AWS Certified Machine Learning – Specialty — Question 202
An ecommerce company wants to train a large image classification model with 10,000 classes. The company runs multiple model training iterations and needs to minimize operational overhead and cost. The company also needs to avoid loss of work and model retraining.
Which solution will meet these requirements?
Answer options
- A. Create the training jobs as AWS Batch jobs that use Amazon EC2 Spot Instances in a managed compute environment.
- B. Use Amazon EC2 Spot Instances to run the training jobs. Use a Spot Instance interruption notice to save a snapshot of the model to Amazon S3 before an instance is terminated.
- C. Use AWS Lambda to run the training jobs. Save model weights to Amazon S3.
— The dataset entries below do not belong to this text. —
(** C6: in the repository no image ever loads: [_loadImageInternal]
  throws at its first statement ([eventManager.emitImageLoading] is not
  defined) and URL sources fail on the missing [StringUtils.hash], so in
  every reachable state [loadedImages] is empty, every settled
  [loadImage] call was rejected, and the [ImageCacheManager] was never
  written. *)
Theorem repository_no_image_loads (cm : ImageCache.state) (st : state) :
  reachable repository_emitImageLoading_defined cm st ->
  loadedImages st = [] /\ (forall c r, (c, r) ∈ results st -> exists e, r = inl e) /\ cacheManager st = cm.
Proof.
  intros Hr. assert (H : repository_inv cm st).
  { induction Hr as [|ev st st' _ IH Hstep]; [|by eapply step_repository_inv].
    split; [constructor|]. split; [done|]. split; [|done]. intros c r Hin. by apply not_elem_of_nil in Hin. }
  destruct H as (_ & Hi & Hres & Hc). done.
Qed.

Lemma repository_no_image_loads_witness :
  let st := loadImage false 2 sample_file true (loadImage false 1 sample_file true (init ImageCache.repository_init)) in
  reachable repository_emitImageLoading_defined ImageCache.repository_init st /\
  results st = [(1, inl emitImageLoading_error); (2, inl emitImageLoading_error)] /\
  loadedImages st = [] /\ cacheManager st = ImageCache.repository_init.
Proof.
  assert (Hr : reachable repository_emitImageLoading_defined ImageCache.repository_init
                 (loadImage false 2 sample_file true (loadImage false 1 sample_file true (init ImageCache.repository_init)))).
  { eapply (reach_step _ _ (ECall 2 sample_file true)); [|reflexivity].
    eapply (reach_step _ _ (ECall 1 sample_file true)); [constructor|reflexivity]. }
  split; [exact Hr|]. split; [vm_compute; reflexivity|].
  destruct (repository_no_image_loads _ _ Hr) as (H1 & _ & H3). done.
Defined.

End ImageLoader.
(* ===== verification/EventManager.v ===== *)
(** * [EventManager]: prioritised publish/subscribe

    [src/src/js/eventManager.js], class [EventManager]: [this.events] maps
    an event name to its array of listener wrappers
    [{listener, once, priority, context, id}], kept in decreasing
    priority and, within a priority, in registration order ([on] inserts a
    new wrapper before the first one of strictly lower priority).  [emit]
    calls a snapshot of the array in order, catches each listener's
    exception, removes a [once] wrapper after its call returns, and
    reports whether some listener returned normally; [off] removes one
    wrapper by id or by function and drops the event when its array
    becomes empty.

    Listeners are opaque: a listener is a function identity [nat] and its
    behaviour on a call is an input ([throws]: whether it throws).  The
    ids of [_generateId()] (time and [Math.random] in base 36) are modelled
    as distinct numbers from a counter.  Listeners that call back into the
    manager during [emit] are not modelled. *)

From Stdlib Require Import Sorted.
From S2P Require Import Prelude JsMap.

Module EventManager.

Record ListenerWrapper := mkWrapper {
  listener : nat;
  once : bool;
  priority : Z;
  id : nat
}.

Record state := mkState {
  events : JsMap.t jsstring (list ListenerWrapper);
  maxListeners : nat;
  next_id : nat;
  warnings : list jsstring
}.

(** [constructor()]: no events, [maxListeners = 10]. *)
Definition init : state := mkState JsMap.empty 10 0 [].

(** The options of [on]: [options.once || false], [options.priority || 0]. *)
Record Options := mkOptions { opt_once : bool; opt_priority : option Z }.

Definition default_options : Options := mkOptions false None.

(** [listeners.findIndex(l => l.priority < p)], [None] for [-1]. *)
Fixpoint findLower (p : Z) (ls : list ListenerWrapper) : option nat :=
  match ls with
  | [] => None
  | l :: ls' => if (priority l <? p)%Z then Some 0 else S <$> findLower p ls'
  end.

(** The insertion of [on]: [splice(insertIndex, 0, w)] or [push(w)]. *)
Definition insertByPriority (w : ListenerWrapper) (ls : list ListenerWrapper) : list ListenerWrapper :=
  match findLower (priority w) ls with
  | Some i => take i ls ++ w :: drop i ls
  | None => ls ++ [w]
  end.

(** [on(eventName, listener, options)]: the new state and the id its
  unsubscribe function removes. *)
Definition on (eventName : jsstring) (f : nat) (options : Options) (st : state) : state * nat :=
  let listeners := default [] (JsMap.get eventName (events st)) in
  let warn := if maxListeners st <=? length listeners then [eventName] else [] in
  let w := mkWrapper f (opt_once options) (default 0%Z (opt_priority options)) (next_id st) in
  (mkState (JsMap.set eventName (insertByPriority w listeners) (events st)) (maxListeners st)
     (S (next_id st)) (warnings st ++ warn), next_id st).

(** [once(eventName, listener, options)]. *)
Definition once_ (eventName : jsstring) (f : nat) (options : Options) (st : state) : state * nat :=
  on eventName f (mkOptions true (opt_priority options)) st.

(** The argument of [off]: a wrapper id (a string) or a function. *)
Inductive listenerOrId := ById (i : nat) | ByFunction (f : nat).

Definition matches (x : listenerOrId) (l : ListenerWrapper) : bool :=
  match x with ById i => id l =? i | ByFunction f => listener l =? f end.

(** [listeners.findIndex(...)] and [splice(index, 1)]: drop the first match. *)
Fixpoint removeFirst (x : listenerOrId) (ls : list ListenerWrapper) : list ListenerWrapper :=
  match ls with
  | [] => []
  | l :: ls' => if matches x l then ls' else l :: removeFirst x ls'
  end.

(** [off(eventName, listenerOrId)]. *)
Definition off (eventName : jsstring) (x : listenerOrId) (st : state) : state :=
  match JsMap.get eventName (events st) with
  | None => st
  | Some ls =>
      let ls' := removeFirst x ls in
      mkState (match ls' with
               | [] => JsMap.delete eventName (events st)
               | _ => JsMap.set eventName ls' (events st)
               end) (maxListeners st) (next_id st) (warnings st)
  end.

(** [emit(eventName, ...args)] where [throws f] tells whether listener [f]
  throws on this call: the new state, the result, and the listeners
  called in order. *)
Definition emit (eventName : jsstring) (throws : nat -> bool) (st : state) : state * bool * list nat :=
  match JsMap.get eventName (events st) with
  | None => (st, false, [])
  | Some snapshot =>
      fold_left (fun acc w =>
        let '(st, hasListeners, called) := acc in
        if throws (listener w) then (st, hasListeners, called ++ [listener w])
        else ((if once w then off eventName (ById (id w)) st else st), true, called ++ [listener w]))
        snapshot (st, false, [])
  end.

(** [listenerCount(eventName)]. *)
Definition listenerCount (eventName : jsstring) (st : state) : nat :=
  length (default [] (JsMap.get eventName (events st))).

(** [removeAllListeners(eventName)]. *)
Definition removeAllListeners (eventName : option jsstring) (st : state) : state :=
  mkState (match eventName with Some n => JsMap.delete n (events st) | None => JsMap.empty end)
    (maxListeners st) (next_id st) (warnings st).

(** [namespace(ns)]: event names prefixed with [`${ns}:`]. *)
Definition prefixEvent (ns eventName : jsstring) : jsstring := ns ++ js ":" ++ eventName.

(** Registering [(listener, options)] pairs in order on one event. *)
Fixpoint onAll (eventName : jsstring) (regs : list (nat * Options)) (st : state) : state :=
  match regs with
  | [] => st
  | (f, o) :: regs' => onAll eventName regs' (fst (on eventName f o st))
  end.

(** The wrappers those registrations create, ids from [n] on. *)
Fixpoint wrappersOf (regs : list (nat * Options)) (n : nat) : list ListenerWrapper :=
  match regs with
  | [] => []
  | (f, o) :: regs' => mkWrapper f (opt_once o) (default 0%Z (opt_priority o)) n :: wrappersOf regs' (S n)
  end.

(** Decreasing priority. *)
Definition by_priority (a b : ListenerWrapper) : Prop := (priority b <= priority a)%Z.

(** The listeners of priority [p], in order. *)
Definition of_priority (p : Z) (ls : list ListenerWrapper) : list ListenerWrapper :=
  List.filter (fun l => (priority l =? p)%Z) ls.

(** ** Lemmas *)

Lemma insert_cons (w l : ListenerWrapper) (ls : list ListenerWrapper) :
  insertByPriority w (l :: ls) =
    if (priority l <? priority w)%Z then w :: l :: ls else l :: insertByPriority w ls.
Proof.
  unfold insertByPriority. simpl. destruct (priority l <? priority w)%Z; [done|].
  by destruct (findLower (priority w) ls).
Qed.

Lemma insert_hd (a w : ListenerWrapper) (ls : list ListenerWrapper) :
  by_priority a w -> HdRel by_priority a ls -> HdRel by_priority a (insertByPriority w ls).
Proof.
  intros Haw Hhd. destruct ls as [|l ls]; [by constructor|]. rewrite insert_cons.
  inversion Hhd; subst. destruct (priority l <? priority w)%Z; by constructor.
Qed.

Lemma insert_sorted (w : ListenerWrapper) (ls : list ListenerWrapper) :
  Sorted by_priority ls -> Sorted by_priority (insertByPriority w ls).
Proof.
  induction 1 as [|l ls Hs IH Hhd]; [by repeat constructor|]. rewrite insert_cons.
  destruct (Z.ltb_spec (priority l) (priority w)) as [Hlt|Hge].
  - constructor; [by constructor|]. constructor. unfold by_priority. lia.
  - constructor; [done|]. apply insert_hd; [unfold by_priority; lia|done].
Qed.

(** In a list sorted by decreasing priority below [priority w], no
  listener has the priority of [w]. *)
Lemma of_priority_below (w l : ListenerWrapper) (ls : list ListenerWrapper) :
  Sorted by_priority (l :: ls) -> (priority l < priority w)%Z -> of_priority (priority w) (l :: ls) = [].
Proof.
  intros Hs Hlt. apply Sorted_StronglySorted in Hs; [|intros ???; unfold by_priority; lia].
  unfold of_priority. apply StronglySorted_inv in Hs as [_ Hall]. simpl.
  rewrite (proj2 (Z.eqb_neq _ _)) by lia.
  induction ls as [|x ls IH]; [done|]. simpl. inversion Hall as [|? ? Hx Hall']; subst.
  unfold by_priority in Hx. rewrite (proj2 (Z.eqb_neq _ _)) by lia. by apply IH.
Qed.

(** Insertion is stable: [w] comes after every listener of its priority. *)
Lemma insert_of_priority (w : ListenerWrapper) (ls : list ListenerWrapper) (p : Z) :
  Sorted by_priority ls ->
  of_priority p (insertByPriority w ls) = of_priority p ls ++ (if (priority w =? p)%Z then [w] else []).
Proof.
  induction 1 as [|l ls Hs IH Hhd].
  - unfold insertByPriority, of_priority. simpl. by destruct (priority w =? p)%Z.
  - rewrite insert_cons. destruct (Z.ltb_spec (priority l) (priority w)) as [Hlt|Hge].
    + destruct (Z.eqb_spec (priority w) p) as [<-|Hne].
      * assert (E := of_priority_below w l ls (Sorted_cons Hs Hhd) Hlt).
        unfold of_priority in *. simpl in *. rewrite Z.eqb_refl, E. done.
      * unfold of_priority. simpl. rewrite (proj2 (Z.eqb_neq _ _) Hne). by rewrite app_nil_r.
    + unfold of_priority in *. simpl. rewrite IH. by destruct (priority l =? p)%Z.
Qed.

Lemma on_listeners (eventName : jsstring) (f : nat) (o : Options) (st : state) :
  JsMap.get eventName (events (fst (on eventName f o st))) =
    Some (insertByPriority (mkWrapper f (opt_once o) (default 0%Z (opt_priority o)) (next_id st))
            (default [] (JsMap.get eventName (events st)))).
Proof. apply JsMap.get_set_eq. Qed.

Lemma onAll_spec (eventName : jsstring) (regs : list (nat * Options)) (st : state) :
  Sorted by_priority (default [] (JsMap.get eventName (events st))) ->
  let ls := default [] (JsMap.get eventName (events (onAll eventName regs st))) in
  Sorted by_priority ls /\
  forall p, of_priority p ls =
    of_priority p (default [] (JsMap.get eventName (events st))) ++ of_priority p (wrappersOf regs (next_id st)).
Proof.
  revert st. induction regs as [|[f o] regs IH]; intros st Hs; simpl.
  - split; [done|]. intros p. by rewrite app_nil_r.
  - destruct (IH (fst (on eventName f o st))) as [Hs' Hp].
    { rewrite on_listeners. simpl. by apply insert_sorted. }
    split; [done|]. intros p. rewrite Hp, on_listeners. simpl.
    rewrite insert_of_priority by done. rewrite <- app_assoc. f_equal.
    unfold of_priority. simpl. by destruct (default 0%Z (opt_priority o) =? p)%Z.
Qed.
(** C27: the pages partition the items: after [applyPagination] has
  recorded the count, the pages [1 .. getTotalPages()] visited with
  [setCurrentPage], concatenated, are the items in order. *)
Theorem pages_partition_items {A} (items : list A) (p : Pagination) :
  pag_inv p ->
  let p1 := fst (applyPagination items p) in
  concat (map (fun k => snd (applyPagination items (setCurrentPage k p1))) (range_from 1 (getTotalPages p1))) = items.
Proof.
  intros Hinv p1. pose proof (applyPagination_inv items p Hinv) as Hinv1. fold p1 in Hinv1.
  destruct (getTotalPages_spec p1 Hinv1) as (HT0 & HT1 & _).
  set (n := Z.to_nat (itemsPerPage p1)). set (T := Z.to_nat (getTotalPages p1)).
  assert (Hmap : map (fun k => snd (applyPagination items (setCurrentPage k p1))) (range_from 1 (getTotalPages p1)) =
                 map (fun k => take n (drop (k * n) items)) (seq 0 T)).
  { unfold range_from. rewrite map_map. apply map_ext_in. intros k Hk%in_seq. cbv beta.
    rewrite applyPagination_page by (by apply setCurrentPage_inv).
    rewrite setCurrentPage_in_range by (subst T; lia). simpl. subst n. f_equal. f_equal. change (itemsPerPage p1) with (itemsPerPage p).
    replace (1 + Z.of_nat k - 1)%Z with (Z.of_nat k) by lia. by rewrite Z2Nat.inj_mul, Nat2Z.id by (destruct Hinv as (? & ? & ?); lia). }
  rewrite Hmap. rewrite <- (app_nil_r (concat _)).
  rewrite <- (drop_ge items (T * n)) at 1.
  - apply pages_prefix.
  - destruct Hinv1 as (_ & Hn & _). subst p1 T n. simpl in *. nia.
Qed.

Lemma pages_partition_items_witness :
  pag_inv (new_PaginationManager 2) /\
  map (fun k => snd (applyPagination [1; 2; 3; 4; 5] (setCurrentPage k (fst (applyPagination [1; 2; 3; 4; 5] (new_PaginationManager 2))))))
    (range_from 1 (getTotalPages (fst (applyPagination [1; 2; 3; 4; 5] (new_PaginationManager 2)))))
    = [[1; 2]; [3; 4]; [5]].
Proof.
  assert (H : pag_inv (new_PaginationManager 2)) by (repeat split; simpl; lia).
  split; [done|]. pose proof (pages_partition_items [1; 2; 3; 4; 5] _ H) as Hpart. vm_compute. reflexivity.
Defined.

(** sorting on a numeric field ([uploadTime], [lastModified],
  [size], [dimensions], [confidence], [aiTagsCount], [customTagsCount])
  returns a permutation of the images ordered by that field, ascending
  when the direction is ['asc'] and descending for any other direction,
  with images of equal key in their original order. *)
Theorem applySort_orders_numeric_fields (localeCompare : jsstring -> jsstring -> Q) (random : Image -> Image -> Q)
    (f : jsstring) (k : Image -> Q) (images : list Image) (sm : SortManager) :
  field sm = Some f -> sortKey f = Some k ->
  let r := applySort localeCompare random images sm in
  r ≡ₚ images /\
  (forall x, List.filter (fun i => Qeq_bool (k i) x) r = List.filter (fun i => Qeq_bool (k i) x) images) /\
  (direction sm = Some (js "asc") -> Sorted (fun a b => (k a <= k b)%Q) r) /\
  (direction sm <> Some (js "asc") -> Sorted (fun a b => (k b <= k a)%Q) r).
Proof.
  intros Hf Hk r. subst r. unfold applySort. rewrite Hf.
  split; [apply sort_by_perm|].
  case_bool_decide as Hdir.
  - assert (Hcmp : forall a b, (_compareImages localeCompare random a b (Some f) == k a - k b)%Q)
      by (intros; by rewrite (compareImages_key _ _ _ _ _ _ Hk)).
    split; [intros x; by apply sort_by_stable|]. split; [intros _; by apply sort_by_sorted|done].
  - assert (Hcmp : forall a b, (- _compareImages localeCompare random a b (Some f) == k b - k a)%Q)
      by (intros; rewrite (compareImages_key _ _ _ _ _ _ Hk); ring).
    split; [intros x; by apply sort_by_stable_desc|]. split; [done|intros _; by apply sort_by_sorted_desc].
Qed.

Definition sized (i : jsstring) (s : Q) : Image :=
  mkImage i None None (Some s) None None None None None None None None None.

Lemma applySort_orders_numeric_fields_witness :
  sortKey (js "size") = Some (fun i => orQ (size i) 0) /\
  applySort (fun _ _ => 0%Q) (fun _ _ => 0%Q) [sized (js "a") 30; sized (js "b") 10; sized (js "c") 20]
    (setSort (js "size") (Some (js "asc")) (new_SortManager None None)) =
    [sized (js "b") 10; sized (js "c") 20; sized (js "a") 30].
Proof.
  split; [reflexivity|].
  pose proof (applySort_orders_numeric_fields (fun _ _ => 0%Q) (fun _ _ => 0%Q) (js "size") _
    [sized (js "a") 30; sized (js "b") 10; sized (js "c") 20]
    (setSort (js "size") (Some (js "asc")) (new_SortManager None None)) eq_refl eq_refl) as Hsort.
  vm_compute. reflexivity.
Defined.

(** with a current page in [1 .. getTotalPages()] and a positive
  [maxVisible], [getPageRange] returns [min(totalPages, maxVisible)]
  consecutive page numbers, all in [1 .. totalPages], that include the
  current page. *)
Theorem getPageRange_window (maxVisible : Z) (p : Pagination) :
  (1 <= maxVisible)%Z -> (1 <= currentPage p <= getTotalPages p)%Z ->
  exists s, getPageRange maxVisible p = range_from s (Z.min (getTotalPages p) maxVisible) /\
    (1 <= s)%Z /\ (s + Z.min (getTotalPages p) maxVisible - 1 <= getTotalPages p)%Z /\
    (s <= currentPage p <= s + Z.min (getTotalPages p) maxVisible - 1)%Z.
Proof.
  intros Hmv Hc. unfold getPageRange.
  set (T := getTotalPages p) in *. set (c := currentPage p) in *. clearbody T c.
  destruct (Z.leb_spec T maxVisible) as [HT|HT].
  - exists 1%Z. rewrite Z.min_l by lia. repeat split; lia.
  - assert (Hh0 : (0 <= maxVisible / 2)%Z) by (apply Z.div_pos; lia).
    assert (Hh1 : (2 * (maxVisible / 2) <= maxVisible)%Z) by (apply Z.mul_div_le; lia).
    set (half := (maxVisible / 2)%Z) in *. clearbody half. rewrite (Z.min_r T maxVisible) by lia.
    set (S := Z.max 1 (c - half)). set (E := Z.min T (S + maxVisible - 1)).
    destruct (Z.ltb_spec (E - S + 1) maxVisible).
    + exists (Z.max 1 (E - maxVisible + 1)).
      replace (E - Z.max 1 (E - maxVisible + 1) + 1)%Z with maxVisible by (subst E S; lia).
      split; [done|]. subst E S. lia.
    + exists S. replace (E - S + 1)%Z with maxVisible by (subst E S; lia).
      split; [done|]. subst E S. lia.
Qed.

Lemma getPageRange_window_witness :
  currentPage (mkPag 7 10 200) = 7%Z /\ getTotalPages (mkPag 7 10 200) = 20%Z /\
  getPageRange 5 (mkPag 7 10 200) = [5; 6; 7; 8; 9]%Z.
Proof.
  split; [done|]. split; [reflexivity|].
  destruct (getPageRange_window 5 (mkPag 7 10 200) ltac:(lia) ltac:(vm_compute; split; discriminate)) as (s & Hr & _).
  vm_compute. reflexivity.
Defined.

End GalleryPaging.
- D. Use managed spot training in Amazon SageMaker. Launch the training jobs with checkpointing enabled.
Correct answer: D
Explanation
The correct answer is D, as managed spot training in Amazon SageMaker allows for checkpointing, which ensures that work is not lost and eliminates the need for retraining. Option A may reduce costs but lacks the checkpointing feature. Option B, while it uses Spot Instances, also does not provide a robust solution for avoiding loss of work. Option C is not suitable for large models and does not address the need to maintain job state.